This code is just for illustrating the question.
#include <functional> struct MyCallBack { void Fire() { } }; int main() { MyCallBack cb; std::function<void(void)> func = std::bind(&MyCallBack::Fire, &cb); }
Experiments with valgrind shows that the line assigning to func
dynamically allocates about 24 bytes with gcc 7.1.1 on linux.
In the real code, I have a few handfuls of different structs all with a void(void)

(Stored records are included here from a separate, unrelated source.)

(** * NoteFlow playback engine: tone synthesizer, scheduler, renderer, ingestion

    A shallow embedding of the TypeScript sources of NoteFlow
    (components/MusicPlayer.tsx, services/geminiService.ts, App.tsx, types.ts)
    and the properties of its playback engine.

    Conventions of the embedding.
    - A JavaScript [number] used for time, geometry and speed is an exact
      rational ([Q]): the code only adds, subtracts, multiplies, divides and
      compares them.  IEEE-754 rounding is not modelled, and neither are the
      infinities and NaN of a division by zero: a statement that depends on
      a quotient assumes its divisor positive.
    - The oscillator frequency needs [Math.pow] at a fractional exponent and is
      the real number ([R]) the formula denotes.
    - The Web Audio calls of [playTone] throw on a negative time and on a
      frequency that is no float.  [playTone] and [playFrame] are modelled
      where they do not: for the sequences of [Shapes.playable], on which
      every call made is shown to be accepted ([Shapes.accepted]).  The
      statements that follow a whole session assume such a sequence.
    - The canvas is modelled with what the DOM does to it: [canvas.width]
      keeps the integer part of the number assigned, and [roundRect] throws
      on a negative radius, which ends the render.
    - Strings are [string]; the case mappings are the ASCII ones, which is what
      [toLowerCase]/[toUpperCase] do on the characters the code inspects.
    - React state ([useState]) and refs ([useRef]) are fields of one record;
      an event handler runs to completion on the state of the latest render.
      What a closure captured at render time is written out as an explicit
      argument or as a field of the pending timer. *)

From Stdlib Require Import List String Ascii Bool Arith ZArith QArith Qminmax Qround.
From Stdlib Require Import DecimalString.
From Stdlib Require Decimal DecimalFacts DecimalNat.
From Stdlib Require Import Lia Lqa Reals Lra.
Import ListNotations.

member function that gets stored in ~10 million std::function<void(void)>
.
Is there any way I can avoid memory being dynamically allocated when doing std::function<void(void)> func = std::bind(&MyCallBack::Fire, &cb);
? (Or otherwise assigning these member function to a std::function
)
std::function can store objects of arbitrary size, this means it must perform dynamic memory allocation in some cases. there are certain types for which std::function is guaranteed not to throw exceptions. This implies that there are certain types it must store without dynamic memory allocation.
Many std::function implementations will avoid allocations and use space inside the function class itself rather than allocating if the callback it wraps is "small enough" and has trivial copying. However, the standard does not require this, only suggests it.

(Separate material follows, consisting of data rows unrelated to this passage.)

(* ===== verification/SemSafety.v ===== *)
(** * Semaphores under every interleaving

    Any number of threads wait (sem_wait, sem_trywait, sem_timedwait) and post
    (sem_post) on one semaphore.  Clients count their events: a post is counted
    when it begins and when it is done, an acquisition when the wait returned 0. *)
From S2P Require Import Prelude Concur Semaphore.
From Stdlib Require Import FunctionalExtensionality.

Inductive sop : Type := SWait | STry | STimed (abs : option timespec) | SPost.

Definition BEGUN : loc := -1.
Definition DONE : loc := -2.
Definition ACQ : loc := -3.

Section Sem.
Context (addr : positive) (sh : bool).

Definition sem : loc := Zpos addr.

Definition count_if (r : cres) (l : loc) : prog Z :=
  if fst r =? 0 then Act (AGhost l 1) Ret else Ret 0.

Fixpoint client (ops : list sop) : prog unit :=
  match ops with
  | [] => Ret tt
  | SPost :: ops =>
      Act (AGhost BEGUN 1) Ret ;;; r <- sem_post sem ;; count_if r DONE ;;; client ops
  | SWait :: ops => r <- sem_wait sem ;; count_if r ACQ ;;; client ops
  | STry :: ops => r <- sem_trywait sem ;; count_if r ACQ ;;; client ops
  | STimed abs :: ops => r <- sem_timedwait sem abs ;; count_if r ACQ ;;; client ops
  end.

(** ** Program points *)

(** The three compare-and-swap loops, and where they return to. *)
Inductive kind : Type := KDec | KTryDec | KInc.
Inductive kont : Type :=
| RWait (ops : list sop)
| RTry (ops : list sop)
| RTimedTry (abs : option timespec) (ops : list sop)
| RTimed (a ts : timespec) (ops : list sop)
| RPost (ops : list sop).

If it is small, like 3-5 CPU instructions then yes std::function will make it slower, because std::function is not inlined into outer calling code. You should use only lambda and pass lambda as template parameter to other functions, lambdas are inlined into calling code.
According to cppreference ::std::variant must not allocate dynamic memory.
Unfortunately, allocators for std::function
has been dropped in C++17.
Now the accepted solution to avoid dynamic allocations inside std::function
is to use lambdas instead of std::bind
. That does work, at least in GCC - it has enough static space to store the lambda in your case, but not enough space to store the binder object.
std::function<void()> func = [&cb]{ cb.Fire(); }; // sizeof lambda is sizeof(MyCallBack*), which is small enough
As a general rule, with most implementations, and with a lambda which captures only a single pointer (or a reference), you will avoid dynamic allocations inside std::function
with this technique (it is also generally better approach as other answer suggests).
Keep in mind, for that to work you need guarantee that this lambda will outlive the std::function
. Obviously, it is not always possible, and sometime you have to capture state by (large) copy. If that happens, there is no way currently to eliminate dynamic allocations in functions, other than tinker with STL yourself (obviously, not recommended in general case, but could be done in some specific cases).